━━━━━ Source material ━━━━━
Definition move (id : string) (toScope : ScopeId) (now : Z) (st : Store) : outcome (Skill * Store) :=
  match dm_get id st with
  | None => Throw (unknown id)
  | Some s =>
    match assertSafeSkillName (name (manifest s)) with
    | Throw e => Throw e
    | Ok _ =>
      if scopeKind toScope === "org" then Throw "ceding a skill to the org goes through promote (admin-gated), not move" else
      let s := withScope toScope now s in Ok (s, dm_put (s_id s) s st)
    end
  end.

(** ** What a published skill has been through *)

Inductive Op :=
| OCreate (scopeId : ScopeId) (m : SkillManifest) (by_ : string) (pk : option Pack) (newId : string) (now : Z)
| OUpdate (id : string) (m : SkillManifest) (now : Z)
| OReview (id reviewer : string) (caps : list string) (now : Z)
| OPublish (id : string) (now : Z)
| OArchive (id : string) (now : Z)
| ORestore (s : Skill)
| ODelete (id : string)
| OUse (id : string) (at_ : Z)
| OPromote (id : string) (target : ScopeId) (newId : string) (now : Z)
| OMove (id : string) (toScope : ScopeId) (now : Z).

(** The store; the reviews so far; the skills whose text went past review (changed in
    a personal scope, archived as a draft, put back as they were, or promoted from
    such a one, and not reviewed since); the skills put back as they were. *)
Record World := mkWorld { store : Store; log : list (SkillManifest * string); unreviewed : list string; putBack : list string }.

Definition without (id : string) (l : list string) : list string := List.filter (fun i => i !== id) l.

Definition mark (b : bool) (id : string) (l : list string) : list string := if b then id :: l else without id l.

Definition statusOf (id : string) (st : Store) : option SkillStatus := status <$> dm_get id st.

Definition exec (o : Op) (w : World) : World :=
  let st := store w in
  match o with
  | OCreate sc m by_ pk newId now =>
    match create sc m by_ pk newId now st with
    | Ok (_, st') => mkWorld st' (log w) (without newId (unreviewed w)) (without newId (putBack w))
    | Throw _ => w
    end
  | OUpdate id m now =>
    match update id m now st with
    | Ok (s, st') => mkWorld st' (log w) (mark (scopeKind (s_scopeId s) === "personal") id (unreviewed w)) (without id (putBack w))
    | Throw _ => w
    end
  | OReview id reviewer caps now =>
    match review id reviewer caps now st with
    | Ok (s, st') => mkWorld st' ((manifest s, reviewer) :: log w) (without id (unreviewed w)) (putBack w)
    | Throw _ => w
    end
  | OPublish id now => match publish id now st with Ok (_, st') => mkWorld st' (log w) (unreviewed w) (putBack w) | Throw _ => w end
  | OArchive id now =>
    match archive id now st with
    | Ok (_, st') => mkWorld st' (log w) (if statusOf id st === Some draft then id :: unreviewed w else unreviewed w) (putBack w)
    | Throw _ => w
    end
  | ORestore s =>
    match restore s st with Ok st' => mkWorld st' (log w) (s_id s :: unreviewed w) (s_id s :: putBack w) | Throw _ => w end
  | ODelete id => mkWorld (dm_delete id st) (log w) (unreviewed w) (putBack w)
  | OUse id at_ => mkWorld (recordUse id at_ st) (log w) (unreviewed w) (putBack w)
  | OPromote id target newId now =>
    match promote id target newId now st with
    | Ok (s, st') => mkWorld st' (log w) (mark (bool_decide (id ∈ unreviewed w)) (s_id s) (unreviewed w)) (without (s_id s) (putBack w))
    | Throw _ => w
    end
  | OMove id toScope now => match move id toScope now st with Ok (_, st') => mkWorld st' (log w) (unreviewed w) (putBack w) | Throw _ => w end
  end.

Definition emptyWorld : World := mkWorld dm_empty [] [] [].

Definition run (ops : list Op) : World := foldl (fun w o => exec o w) emptyWorld ops.

(** Somebody who approved it reviewed this very text; what it needs was granted. *)
Definition cleared (l : list (SkillManifest * string)) (s : Skill) : Prop :=
  (status s <> draft -> exists r, r ∈ approvals s /\ (manifest s, r) ∈ l) /\
  (status s = published -> forall c, c ∈ requiredCapabilities (manifest s) -> c ∈ grantedCapabilities s).

Definition inv (w : World) : Prop := forall i s, dm_get i (store w) = Some s ->
  s_id s = i /\ (i ∉ unreviewed w -> cleared (log w) s) /\ (i ∉ putBack w -> verify s = true).

Lemma cleared_log l l' s : (forall e, e ∈ l -> e ∈ l') -> cleared l s -> cleared l' s.
Proof. intros Hl [H1 H2]. split; [|done]. intros Hs. destruct (H1 Hs) as (r & ? & ?). exists r. auto. Qed.

Lemma not_without x id l : x ∉ without id l -> x <> id -> x ∉ l.
Proof. intros Hn Hx Hin. apply Hn, Arr.elem_of_filter. split; [by rewrite bool_decide_eq_false_2|done]. Qed.

Lemma not_mark x b id l : x ∉ mark b id l -> x <> id -> x ∉ l.
Proof. unfold mark. destruct b; [|apply not_without]. intros Hn _ Hin. apply Hn. by right. Qed.

(** Storing a skill that is in order. *)
Lemma put_inv w s l' t' f' :
  inv w -> (s_id s ∉ t' -> cleared l' s) -> (s_id s ∉ f' -> verify s = true) ->
  (forall e, e ∈ log w -> e ∈ l') -> (forall j, j <> s_id s -> j ∉ t' -> j ∉ unreviewed w) ->
  (forall j, j <> s_id s -> j ∉ f' -> j ∉ putBack w) ->
  inv (mkWorld (dm_put (s_id s) s (store w)) l' t' f').
Proof.
  intros I Hc Hv Hl Ht Hf i x. cbn. rewrite dm_get_put. case_decide as E; [intros [= <-]; by subst|].
  intros Hx. destruct (I i x Hx) as (H1 & H2 & H3). split_and!; [done| |].
  - intros Hn. apply (cleared_log (log w)); [done|]. apply H2, Ht; [done|done].
  - intros Hn. apply H3, Hf; [done|done].
Qed.

Lemma create_inv sc m by_ pk newId now w : inv w -> inv (exec (OCreate sc m by_ pk newId now) w).
Proof.
  intros I. cbn. unfold create. destruct (assertSafeSkillName (name m)); [|done].
  apply (put_inv w (mkSkill newId sc m (sign m) draft by_ 1 [] [] (Some now) (Some now) None pk)); cbn; try done.
  - intros _. by apply bool_decide_eq_true.
  - intros j Hj Hn. by eapply not_without.
  - intros j Hj Hn. by eapply not_without.
Qed.

Lemma update_inv id m now w : inv w -> inv (exec (OUpdate id m now) w).
Proof.
  intros I. cbn. unfold update. destruct (assertSafeSkillName (name m)); [|done].
  destruct (dm_get id (store w)) as [s|] eqn:E; [|done]. destruct (_ !== _); [done|]. destruct (I _ _ E) as (<- & _ & _).
  set (k := scopeKind (s_scopeId s) === "personal").
  apply (put_inv w (withManifest m (sign m) (if negb k then draft else status s) (version s + 1) now s)); cbn; try done.
  - fold k. destruct k; [intros []; by left|]. intros _. by split.
  - by intros _; apply bool_decide_eq_true.
  - intros j Hj Hn. by eapply not_mark.
  - intros j Hj Hn. by eapply not_without.
Qed.

Lemma review_inv id reviewer caps now w : inv w -> inv (exec (OReview id reviewer caps now) w).
Proof.
  intros I. cbn. unfold review. destruct (dm_get id (store w)) as [s|] eqn:E; [|done].
  destruct (assertSafeSkillName _); [|done]. destruct (sign (manifest s) !== signature s) eqn:Es; [done|].
  destruct (I _ _ E) as (<- & _ & _). apply (put_inv w (withReview reviewer caps now s)); cbn; try done.
  - intros _. split; cbn; [|discriminate]. intros _. exists reviewer. split; [|by left].
    destruct (decide (reviewer ∈ approvals s)) as [Hr|Hr]; [by rewrite bool_decide_eq_true_2|].
    rewrite bool_decide_eq_false_2 by done. apply elem_of_app. right. left.
  - intros _. unfold verify. cbn. by apply negb_false_iff in Es.
  - intros e He. by right.
  - intros j Hj Hn. by eapply not_without.
Qed.

Lemma missing_nil s : missing s = [] -> forall c, c ∈ requiredCapabilities (manifest s) -> c ∈ grantedCapabilities s.
Proof.
  unfold missing. intros Hm c Hc. destruct (decide (c ∈ grantedCapabilities s)); [done|]. exfalso.
  assert (c ∈ ([] : list string)) as ?%elem_of_nil; [|done]. rewrite <- Hm. apply Arr.elem_of_filter.
  split; [by rewrite bool_decide_eq_false_2|done].
Qed.

Lemma publish_inv id now w : inv w -> inv (exec (OPublish id now) w).
Proof.
  intros I. cbn. unfold publish. destruct (dm_get id (store w)) as [s|] eqn:E; [|done].
  destruct (assertSafeSkillName _); [|done]. case_bool_decide as Ed; [done|]. destruct (missing s) eqn:Em; [|done].
  destruct (I _ _ E) as (<- & Hc & Hv). apply (put_inv w (withStatus published now s)); cbn; try done.
  intros Hn. destruct (Hc Hn) as [H1 _]. split; cbn; [intros _; by apply H1|]. intros _. by apply missing_nil.
Qed.

Lemma archive_inv id now w : inv w -> inv (exec (OArchive id now) w).
Proof.
  intros I. cbn. unfold archive, statusOf. destruct (dm_get id (store w)) as [s|] eqn:E; [|done]. cbn.
  case_bool_decide as Ea; [rewrite Ea; by destruct w|]. destruct (I _ _ E) as (<- & Hc & Hv).
  apply (put_inv w (withStatus archived now s)); cbn; try done.
  - intros Hn. split; cbn; [intros _|discriminate]. destruct (decide (status s = draft)) as [Ed|Ed].
    { rewrite Ed in Hn. destruct Hn. by left. }
    rewrite bool_decide_eq_false_2 in Hn by congruence. by apply Hc.
  - intros j Hj Hn. case_bool_decide; [|done]. intros Hin. apply Hn. by right.
Qed.

Lemma restore_inv s w : inv w -> inv (exec (ORestore s) w).
Proof.
  intros I. cbn. unfold restore. destruct (assertSafeSkillName _); [|done]. apply (put_inv w s); try done.
  - intros []. by left.
  - intros []. by left.
  - intros j _ Hn Hin. apply Hn. by right.
  - intros j _ Hn Hin. apply Hn. by right.
Qed.
Lemma exec_ok o s : inv s -> inv (exec o s).
Proof.
  intros I. destruct o as [input now|i e now|i]; cbn.
  - destruct (put input now s) as [[[a c] s']|] eqn:E; [|done]. by eapply file_put_inv.
  - unfold setEnabled. destruct (JMap.get (rows s) i) as [r|] eqn:E; [|done]. destruct I. split; cbn.
    + by apply JMap.wf_set.
    + intros k x. rewrite JMap.get_set. case_decide; [intros [= <-]; subst; exact (i_ids0 _ _ E)|apply i_ids0].
    + done.
    + intros k x. rewrite JMap.get_set. case_decide; [intros [= <-]; subst; exact (i_data0 _ _ E)|apply i_data0].
  - destruct I. split; cbn; [by apply JMap.wf_delete| |done|]; intros k r; rewrite JMap.get_delete; case_decide; try done; [apply i_ids0|apply i_data0].
Qed.

Lemma run_ok ops : inv (run ops).
Proof.
  unfold run. assert (I : inv emptyStore) by (split; [apply JMap.wf_nil|done..]).
  revert I. generalize emptyStore. induction ops as [|o ops IH]; cbn; intros s I; [done|]. by apply IH, exec_ok.
Qed.

(** What is opened is what was put: while a file is enabled, opening it gives the
    very bytes it was put with (hashes that do not collide), with the size and hash
    of its record; a disabled or deleted one does not open. *)
Theorem opened_as_put ops i r bytes :
  (forall a b, sha256 a = sha256 b -> a = b) ->
  open i (run ops) = Some (r, bytes) ->
  JMap.get (rows (run ops)) i = Some r /\ enabled r = true /\ id r = i /\ sha r = Some (sha256 bytes) /\ sizeBytes r = Z.of_nat (length bytes).
Proof.
  intros Hinj. pose proof (run_ok ops) as I. unfold open. destruct (JMap.get (rows (run ops)) i) as [x|] eqn:Eg; [|done].
  destruct (i_data _ I i x Eg) as (data & Hk & Hb & Hs & Hz). destruct (enabled x) eqn:Ee; [|done]. cbn. rewrite Hb.
  destruct (Str.truthy _); [|done]. unfold openBytes. destruct (JMap.get (blobs (run ops)) _) as [y|] eqn:Ey; [|done]. intros [= <- <-].
  apply (i_blobs _ I) in Ey. unfold keyFor in Ey. assert (Esha : sha256 data = sha256 y) by (by apply (inj (String.append "files/")) in Ey).
  apply Hinj in Esha as ->. split_and!; try done. by apply (i_ids _ I).
Qed.

(** ** Files by their owner and path *)

Lemma pathKey_inj sc p sc' p' : Str.includesChar "000" sc = false -> Str.includesChar "000" sc' = false ->
  pathKey sc p = pathKey sc' p' -> sc = sc' /\ p = p'.
Proof.
  unfold pathKey. revert sc'. induction sc as [|c sc IH]; intros [|c' sc']; cbn; rewrite ?orb_false_iff.
  - by intros _ _ [= ->].
  - intros _ [Hc _] [= <- _]. by rewrite bool_decide_eq_false in Hc.
  - intros [Hc _] _ [= -> _]. by rewrite bool_decide_eq_false in Hc.
  - intros [_ H] [_ H'] [= <- E]. by destruct (IH sc' H H' E) as [-> ->].
Qed.

(** The files found by owner and path are the enabled ones of those owners at those
    paths, and no others: the separator does not occur in a scope. *)
Theorem resolved_exactly ops refs r :
  (forall x, x ∈ refs -> Str.includesChar "000" x.1 = false) -> Str.includesChar "000" (ownerScopeId r) = false ->
  r ∈ resolveByOwnerPaths refs (run ops) <->
  JMap.get (rows (run ops)) (id r) = Some r /\ enabled r = true /\ (ownerScopeId r, path r) ∈ refs.
Proof.
  intros Hr Ho. pose proof (run_ok ops) as I. unfold resolveByOwnerPaths.
  rewrite Arr.elem_of_filter, JMap.elem_of_values, andb_true_iff, bool_decide_eq_true by apply I.
  assert (Hk : pathKey (ownerScopeId r) (path r) ∈ map (fun r => pathKey r.1 r.2) refs <-> (ownerScopeId r, path r) ∈ refs).
  { split; [|intros H; by apply (list_elem_of_fmap_2 (fun r => pathKey r.1 r.2) _ _ H)].
    intros ([sc p] & E & Hin)%list_elem_of_fmap. cbn in E. by destruct (pathKey_inj _ _ _ _ Ho (Hr _ Hin) E) as [-> ->]. }
  rewrite Hk. split.
  - intros [[He Hp] [k Hg]]. by rewrite (i_ids _ I k r Hg).
  - intros (Hg & He & Hp). split; [done|]. by exists (id r).
Qed.

(** ** Following the cursors *)

(** A character that is no digit is not in a printed number. *)
Lemma prettyN_no c (x : N) : (forall y, (pretty_N_char y === c) = false) -> (c === "0"%char) = false -> Str.includesChar c (pretty x) = false.
Proof.
  intros Hc H0.
  assert (H : forall x t, Str.includesChar c t = false -> Str.includesChar c (pretty_N_go x t) = false).
  { clear x. intros x. induction (N.lt_wf_0 x) as [x _ IH]; intros t Ht.
    destruct (decide (x = 0)%N) as [->|Hx]; [by rewrite pretty_N_go_0|].
    rewrite pretty_N_go_step by lia. apply IH; [apply N.div_lt; lia|]. cbn [Str.includesChar]. by rewrite Ht, Hc. }
  unfold pretty, pretty_N. destruct (decide (x = 0)%N); [|by apply H]. cbn. rewrite orb_false_r.
  apply bool_decide_eq_false in H0. by apply bool_decide_eq_false_2.
Qed.

Lemma showZ_no_bar n : Str.includesChar "|" (Str.showZ n) = false.
Proof.
  assert (HN : forall x : N, Str.includesChar "|" (pretty x) = false).
  { intros x. apply prettyN_no; [|done]. intros y. unfold pretty_N_char. by repeat case_match. }
  destruct n; [done|apply HN|]. apply (HN (Npos p)).
Qed.

Section paging.
(** Documented of the platform: decoding undoes encoding, and a printed integer reads back. *)
Hypothesis b64_back : forall t, unb64 (b64 t) = t.
Hypothesis b64_empty : unb64 "" = "".
Hypothesis number_back : forall n, toNumber (Str.showZ n) = Some n.

Lemma cursor_back a : Str.includesChar "|" (id a) = false ->
  Str.truthy (encodeCursor a) = true /\ decodeCursor (encodeCursor a) = Some (createdAt a, id a).
Proof.
  intros Hi. unfold encodeCursor, decodeCursor. rewrite b64_back. split.
  - set (t := _ +:+ _). destruct (b64 t) eqn:E; [|done]. exfalso. pose proof (b64_back t) as Hb. rewrite E, b64_empty in Hb.
    assert (Hc : Str.includesChar "|" t = true) by (unfold t; rewrite Str.includesChar_append; cbn; by rewrite orb_true_r). by rewrite <- Hb in Hc.
  - change ("|" +:+ id a) with (String "|" (id a)).
    rewrite Str.split_append, (Str.split_no_sep _ _ (showZ_no_bar (createdAt a))), (Str.split_no_sep _ _ Hi). cbn. by rewrite number_back.
Qed.

(** A limit that is a positive number below one: a mantissa [m] and an exponent [e]
    with [m * 2 ^ e < 1].  Its floor is zero, and so is the size of its pages. *)
Definition belowOne (l : option Num.t) : bool :=
  match l with Some (S754_finite false m e) => (e <? 0) && (Zpos m <? 2 ^ (- e)) | _ => false end.

Lemma clampLimit_zero l : clampLimit l = 0%nat <-> belowOne l = true.
Proof.
  unfold clampLimit, DEFAULT_LIMIT, MAX_LIMIT. destruct l as [[sg|sg| |[] m e]|]; try (cbn; by destruct sg); try done.
  cbn -[Z.min Num.floor Z.pow]. unfold Num.floor.
  destruct (Z.ltb_spec e 0) as [He|He].
  - rewrite (proj2 (Z.leb_gt 0 e)) by lia. cbn [andb].
    pose proof (Z.pow_pos_nonneg 2 (- e) ltac:(lia) ltac:(lia)) as Hp. rewrite Z.ltb_lt. split.
    + intros H1. destruct (Z.lt_ge_cases (Zpos m) (2 ^ (- e))) as [?|Hge]; [done|].
      pose proof (Z.div_le_mono (2 ^ (- e)) (Zpos m) (2 ^ (- e)) Hp Hge) as Hd. rewrite Z.div_same in Hd by lia. lia.
    + intros H1. rewrite Z.div_small by lia. lia.
  - rewrite (proj2 (Z.leb_le 0 e)) by lia. cbn [andb].
    split; [|done]. intros H1. pose proof (Z.pow_pos_nonneg 2 e ltac:(lia) ltac:(lia)). nia.
Qed.

(** All that matches, newest first. *)
Definition everything (scopes : list ScopeId) (o : ListOptions) (s : Store) : list FileArtifact :=
  Arr.sort newerLeb (List.filter (matches scopes o) (JMap.values (rows s))).

Lemma list_from scopes o cursor s (c : option FileArtifact) rest :
  (match c with
   | Some x => cursor = Some (encodeCursor x) /\ Str.includesChar "|" (id x) = false /\
               List.filter (fun y => after x y) (everything scopes o s) = rest
   | None => cursor = None /\ everything scopes o s = rest
   end) ->
  listOwnedByScopes scopes o cursor s =
  (take (clampLimit (o_limit o)) rest,
   if (clampLimit (o_limit o) <? length rest)%nat
   then match last (take (clampLimit (o_limit o)) rest) with Some a => Some (encodeCursor a) | None => None end else None).
Proof.
  unfold listOwnedByScopes, everything. destruct c as [x|].
  - intros (-> & Hi & <-). destruct (cursor_back x Hi) as [-> ->]. by rewrite sort_filter by (apply newerLeb_total || apply newerLeb_trans).
  - intros [-> <-]. by rewrite (Arr.filter_all _ (List.filter _ _)).
Qed.

Lemma pages_from fuel scopes o s d rest cursor :
  belowOne (o_limit o) = false -> everything scopes o s = d ++ rest -> NoDup (map id (d ++ rest)) ->
  (forall x, x ∈ d ++ rest -> Str.includesChar "|" (id x) = false) ->
  cursor = (match last d with Some x => Some (encodeCursor x) | None => None end) ->
  (length rest < fuel)%nat -> pages fuel scopes o cursor s = rest.
Proof.
  intros Hl. assert (Hpos : clampLimit (o_limit o) <> 0%nat) by (intros E%clampLimit_zero; congruence).
  revert d rest cursor. induction fuel as [|fuel IH]; intros d rest cursor He Hnd Hb Hc Hf; [lia|]. cbn [pages].
  set (k := clampLimit (o_limit o)) in *.
  assert (Hs : StronglySorted (fun a b => newerLeb a b = true) (d ++ rest)).
  { rewrite <- He. apply Arr.sort_sorted; [apply newerLeb_total|apply newerLeb_trans]. }
  rewrite (list_from scopes o cursor s (last d) rest).
  2: { destruct (last d) as [x|] eqn:El.
       - apply last_Some in El as [d' ->]. split_and!; [done|apply Hb, elem_of_app; left; apply elem_of_app; right; left|].
         rewrite He. rewrite <- app_assoc in *. by apply after_rest.
       - apply last_None in El as ->. split; [done|]. by rewrite He. }
  fold k. destruct (Nat.ltb_spec k (length rest)) as [Hlt|Hge]; [|by rewrite take_ge, app_nil_r by lia].
  destruct (last (take k rest)) as [a|] eqn:Ea.
  2: { apply last_None in Ea. apply (f_equal length) in Ea. rewrite length_take in Ea. cbn in Ea. lia. }
  rewrite (IH (d ++ take k rest) (drop k rest)); [apply take_drop| | | | |].
  - by rewrite <- app_assoc, take_drop.
  - by rewrite <- app_assoc, take_drop.
  - by rewrite <- app_assoc, take_drop.
  - by rewrite last_app, Ea.
  - rewrite length_drop. lia.
Qed.

Lemma belowOne_nothing scopes o cursor s : belowOne (o_limit o) = true -> listOwnedByScopes scopes o cursor s = ([], None).
Proof. intros H%clampLimit_zero. unfold listOwnedByScopes. rewrite H. cbn [take last]. by destruct (_ <? _)%nat. Qed.

Lemma filtered_ids (f : FileArtifact -> bool) (l : jmap string FileArtifact) :
  JMap.wf l -> (forall k r, JMap.get l k = Some r -> id r = k) -> NoDup (map id (List.filter f (JMap.values l))).
Proof.
  intros Hwf Hid. assert (Hm : map id (JMap.values l) = JMap.keys l).
  { unfold JMap.values, JMap.keys. rewrite map_map. apply map_ext_in. intros [k r] Hin. cbn. apply Hid, JMap.elem_get; [done|by apply list_elem_of_In]. }
  assert (Hnd : NoDup (map id (JMap.values l))) by (rewrite Hm; exact Hwf). revert Hnd. generalize (JMap.values l).
  induction l0 as [|x k IH]; cbn; [done|]. intros [Hn Hnd]%NoDup_cons. destruct (f x); [|by apply IH]. cbn. constructor; [|by apply IH].
  intros (z & Ez & [_ Hz]%Arr.elem_of_filter)%list_elem_of_fmap. apply Hn. rewrite Ez. by apply (list_elem_of_fmap_2 id).
Qed.

(** The ids are those that were put. *)
Lemma run_ids (P : string -> Prop) ops : (forall input now, OPut input now ∈ ops -> P (p_id input)) ->
  forall k r, JMap.get (rows (run ops)) k = Some r -> P k.
Proof.
  unfold run. intros Hops. assert (I : forall k r, JMap.get (rows emptyStore) k = Some r -> P k) by done.
  revert I. generalize emptyStore. induction ops as [|o ops IH]; cbn; intros s I; [done|].
  apply IH; [intros input now Hin; apply (Hops input now); by right|]. clear IH. intros k r.
  destruct o as [input now|i e now|i]; cbn.
  - unfold put. destruct (JMap.get (rows s) (p_id input)); [apply I|]. destruct (putBytes _ _ _) as [[[[key size] h] b]|]; [|apply I]. cbn.
    rewrite JMap.get_set. case_decide as E; [|apply I]. intros _. rewrite <- E. apply (Hops input now). left.
  - unfold setEnabled. destruct (JMap.get (rows s) i) as [x|] eqn:E; [|apply I]. cbn. rewrite JMap.get_set. case_decide; [subst; intros _; by eapply I|apply I].
  - rewrite JMap.get_delete. case_decide; [done|apply I].
Qed.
━━━━━
A lone number is the expected answer: the count of lines in these entries holding the string "ltac".

#### Response:
2